Typically, this sort of content never gets parsed by Google, because Google just parses HTML (and PDF and a few other static content formats). And that’s fair enough: we can’t expect Google to execute our JavaScript to find out our content. However, this means that a Tiddly-based site just doesn’t get indexed. If I do searches on my own blog, I’ll find posts on my old blog (because Nanoblog actually only uses static pages – it’s good about that) and none on my new blog. This sucks.

Of course I’m not the first one to enjoy Tiddly’s flexibility and general sexiness. And of course I’m not the first one to wish my site would be indexed by Google.

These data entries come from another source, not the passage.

(** A text whose lower-case form splits in two splits in two itself. *)
Lemma lower_app_inv (s a b : string) :
  lower s = a +:+ b →
  ∃ s1 s2, s = s1 +:+ s2 ∧ lower s1 = a ∧ lower s2 = b.
Proof.
  revert s. induction a as [|c a IH]; intros s Hs.
  - exists EmptyString, s. by rewrite app_empty_l in Hs.
  - destruct s as [|d s]; [done|]. rewrite app_cons in Hs. simpl in Hs.
    injection Hs as Hd Hs. destruct (IH s Hs) as (s1 & s2 & -> & H1 & H2).
    exists (String d s1), s2. rewrite app_cons. simpl. by rewrite Hd, H1.
Qed.

(** *** [prefixb] and [containsb] decide occurrence *)

Lemma prefixb_spec (w s : string) :
  prefixb w s = true ↔ ∃ post, s = w +:+ post.
Proof.
  revert s. induction w as [|a w IH]; intros s; simpl.
  - split; [|done]. intros _. by exists s.
  - destruct s as [|b s].
    + split; [done|]. by intros [post Hp].
    + rewrite andb_true_iff, IH. split.
      * intros [Hab [post ->]]. apply Ascii.eqb_eq in Hab as ->.
        by exists post.
      * intros [post Hp]. rewrite app_cons in Hp. injection Hp as -> ->.
        split; [apply Ascii.eqb_refl|by exists post].
Qed.

Lemma containsb_spec (w s : string) :
  containsb w s = true ↔ occurs_in w s.
Proof.
  unfold occurs_in. induction s as [|b s IH].
  - simpl. rewrite orb_false_r, prefixb_spec. split.
    + intros [post ->]. by exists EmptyString, post.
    + intros (pre & post & Hs). destruct pre; [by exists post|done].
  - cbn [containsb]. rewrite orb_true_iff, IH, prefixb_spec. split.
    + intros [[post ->]|(pre & post & ->)].
      * by exists EmptyString, post.
      * by exists (String b pre), post.
    + intros (pre & post & Hs). destruct pre as [|c pre].
      * left. by exists post.
      * right. rewrite app_cons in Hs. injection Hs as -> ->. by exists pre, post.
Qed.

(** *** What [LIKE] matches *)

Lemma like_percent_unfold (p s : string) :
  like (String "%" p) s
  = like p s || match s with
                | EmptyString => false
                | String _ s' => like (String "%" p) s'
                end.
Proof. by destruct s. Qed.

(** [%] in front: the rest of the pattern matches some suffix. *)
Lemma like_percent (p s : string) :
  like (String "%" p) s = true ↔ ∃ pre t, s = pre +:+ t ∧ like p t = true.
Proof.
  induction s as [|c s IH]; rewrite like_percent_unfold, orb_true_iff.
  - split.
    + intros [H|H]; [|done]. exists EmptyString, EmptyString. by split.
    + intros (pre & t & Hs & Ht). left.
      destruct pre; [|done]. rewrite app_empty_l in Hs. by subst.
  - rewrite IH. split.
    + intros [H|(pre & t & -> & Ht)].
      * exists EmptyString, (String c s). by split.
      * exists (String c pre), t. by split.
    + intros (pre & t & Hs & Ht). destruct pre as [|d pre].
      * left. rewrite app_empty_l in Hs. by subst.
      * right. rewrite app_cons in Hs. injection Hs as -> ->. by exists pre, t.
Qed.

Lemma like_percent_only (s : string) : like "%" s = true.
Proof. apply like_percent. exists s, EmptyString. by rewrite app_empty_r. Qed.

Lemma like_literal_unfold (c : ascii) (p : string) (d : ascii) (s : string) :
  Ascii.eqb c "%" = false →
  like (String c p) (String d s)
  = (Ascii.eqb c "_" || Ascii.eqb (lower_ascii c) (lower_ascii d)) && like p s.
Proof. intros Hc. simpl. by rewrite Hc. Qed.

(** A pattern of plain characters followed by [%]: the text starts with
    those characters, up to case. *)
Lemma like_plain_then_percent (w t : string) :
  wildcard_free w = true →
  like (w +:+ "%") t = true ↔ ∃ post, lower t = lower w +:+ post.
Proof.
  revert t. induction w as [|c w IH]; intros t Hw.
  - rewrite app_empty_l, like_percent_only. split; [|done].
    intros _. by exists (lower t).
  - simpl in Hw. apply andb_true_iff in Hw as [Hc Hw].
    apply andb_true_iff in Hc as [Hc1 Hc2].
    apply negb_true_iff in Hc1, Hc2. rewrite app_cons.
    destruct t as [|d t].
    + simpl. rewrite Hc1. split; [done|]. by intros [post Hp].
    + rewrite like_literal_unfold, Hc2 by done. simpl.
      rewrite andb_true_iff, (IH t Hw). split.
      * intros [Hcd [post Hp]]. apply Ascii.eqb_eq in Hcd.
        exists post. by rewrite app_cons, Hcd, Hp.
      * intros [post Hp]. rewrite app_cons in Hp. injection Hp as Hd Ht.
        split; [rewrite Hd; apply Ascii.eqb_refl|by exists post].
Qed.
(** C5: [build] lays its command out as [docker build <flags> -t
    <image_name> <project_path>]: the shell sees the flags, then [-t], the
    image name and the project path as the last three words; and without
    credentials the build of [my_image] with one build argument returns
    exactly [docker build --build-arg arg1=value1 -t my_image .]. *)
Theorem build_layout {H : Type} (SSHOperator : PyDict.t Py.value → Py.result H) :
  (∀ self image_name docker_flags project_path kwargs, ∃ command,
      Docker.build SSHOperator self image_name docker_flags project_path true kwargs
      = Py.ok (Py.Command command)
      ∧ command
        = Docker.with_login (Docker._login_command self)
            (Py.join " " (map shlex.quote
               (["docker"; "build"] ++ docker_flags
                  ++ ["-t"; image_name; project_path])))
      ∧ posix.tokens command
        = Some (Spec.shell_view self
                  (["docker"; "build"] ++ docker_flags
                     ++ ["-t"; image_name; project_path])))
  ∧ (∀ conn kwargs,
      Docker.build SSHOperator (Docker.__init__ conn None None) "my_image"
        (DockerBuildFlag.build_arg (PyDict.of_list [("arg1", "value1")]))
        "." true kwargs
      = Py.ok (Py.Command "docker build --build-arg arg1=value1 -t my_image .")).
Proof.
  split.
  - intros. eexists. split; [reflexivity|]. split; [reflexivity|].
    apply tokens_with_login.
  - intros. reflexivity.
Qed.

(** C6: without credentials, [run] with the flags [temp_container() +
    name('x')], image [img] and no application arguments returns exactly
    [docker run --rm --name x img], with no login prefix. *)
Theorem run_without_credentials {H : Type}
    (SSHOperator : PyDict.t Py.value → Py.result H) (conn : string)
    (kwargs : PyDict.t Py.value) :
  Docker.run SSHOperator (Docker.__init__ conn None None)
    (DockerRunFlag.temp_container ++ DockerRunFlag.name "x") "img" None true kwargs
  = Py.ok (Py.Command "docker run --rm --name x img").
Proof. reflexivity. Qed.

(** C7 (the code at the failing input): [clone] called with [flags] left
    at its default raises [TypeError], whatever the other arguments. *)
Theorem clone_default_flags_raises {H : Type}
    (SSHOperator : PyDict.t Py.value → Py.result H)
    (self : gmap string Py.value) (repository_url directory : string)
    (return_command : bool) (kwargs : PyDict.t Py.value) :
  Git.clone SSHOperator self repository_url directory Git.default_flags
    return_command kwargs
  = Py.raise Py.TypeError.
Proof. reflexivity. Qed.

(** C8: [clone] of [https://example/repo.git] with an explicitly empty
    flag list, the default directory and [return_command] true returns
    exactly [git clone https://example/repo.git .]. *)
Theorem clone_empty_flags {H : Type}
    (SSHOperator : PyDict.t Py.value → Py.result H)
    (self : gmap string Py.value) (kwargs : PyDict.t Py.value) :
  Git.clone SSHOperator self "https://example/repo.git" Git.default_directory
    (Some []) true kwargs
  = Py.ok (Py.Command "git clone https://example/repo.git .").
Proof. reflexivity. Qed.

(** C9: on a [Git] object as its constructor leaves it, [clone] with
    [return_command] false never returns a handle: for every input it
    raises, with [TypeError] when the flags are missing or a keyword is
    repeated and otherwise with [AttributeError] from reading the
    connection identifier that was never stored; the SSH operator is not
    reached. *)
Theorem clone_execute_always_fails {H : Type}
    (SSHOperator : PyDict.t Py.value → Py.result H)
    (repository_url directory : string) (flags : option (list string))
    (kwargs : PyDict.t Py.value) :
  Py.getattr Git.__init__ "ssh_conn_id" = Py.raise Py.AttributeError
  ∧ (∀ h : H,
       Git.clone SSHOperator Git.__init__ repository_url directory flags false kwargs
       ≠ Py.ok (Py.Handle h))
  ∧ Git.clone SSHOperator Git.__init__ repository_url directory flags false kwargs
    = Py.raise (if bool_decide (flags = None) || Py.clashes ["self"; "command"] kwargs
                then Py.TypeError else Py.AttributeError).
Proof.
  assert (Hget : Py.getattr Git.__init__ "ssh_conn_id" = Py.raise Py.AttributeError)
    by reflexivity.
  assert (Hres : Git.clone SSHOperator Git.__init__ repository_url directory flags
                   false kwargs
                 = Py.raise (if bool_decide (flags = None)
                                || Py.clashes ["self"; "command"] kwargs
                             then Py.TypeError else Py.AttributeError)).
  { destruct flags as [flags|]; [|reflexivity].
    unfold Git.clone, Git.call_ssh. cbv zeta.
    rewrite bool_decide_eq_false_2 by discriminate. cbn [orb].
    destruct (Py.clashes _ kwargs); [reflexivity|].
    unfold Git._ssh. rewrite Hget. reflexivity. }
  split; [exact Hget|]. split; [|exact Hres].
  intros h. rewrite Hres. discriminate.
Qed.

Among the several solutions that have been thought of by people, [[this one]] appeared the best to me: it actually creates a static, HTML-rendered replica of the wiki, one tiddler per page, with the static pages that redirect to the appropriate section of the wiki. This means Google happily indexes the static pages, and users going to the indexed pages end up on the wiki. All is well.

But for one problem: I was using ccTiddly, which is based on PHP and MySQL to provide for editing of the content over the Internet. I wasn’t mad about that, and now it actually gets in my way: the afore mentioned plug-in won’t work with that setup. Darn.

So I’ve back-pedalled to a somewhat more primitive, but I think more flexible and satisfying, solution: set up a WebDAV service on my Apache server, turn my wiki back into a single, normal TiddlyWiki file, and use the [[Save to DAV]] plug-in.

I now have a ‘reading’ URL (, a secure ‘editing’ URL ( and static files under the reading URL.

It all seems to be working now. I hope I haven’t messed up the RSS feeds. There’s been only one serious bug, in the Save to DAV plug-in: I had to explicitly add the txtDAVURL variable to the config.options table, in the source.

On the negative side, I think I lose the ability to generate the RSS when not at my computer (i.e. I need to open the file as ‘file:///’), and I think the static generation only works locally as well. I can live with that.

On the positive side, I now have a normal, self-contained TiddlyWiki file, which should make integration of plug-ins more straightforward.

EDIT: After setting this up, I went to the office and was disappointed to see that the ‘save to dav’ macro had disappeared. Turns out there is a checkbox in the AdvancedOptions to //Hide Editing Features when viewed over HTTP//, which is all well to not confuse the casual reader, but just gets in my way when using DAV. I’m a bit surprised this wasn’t mentionned in the save-to-dav plug-in. Oh well. Anyway, this is posted from the office, so there.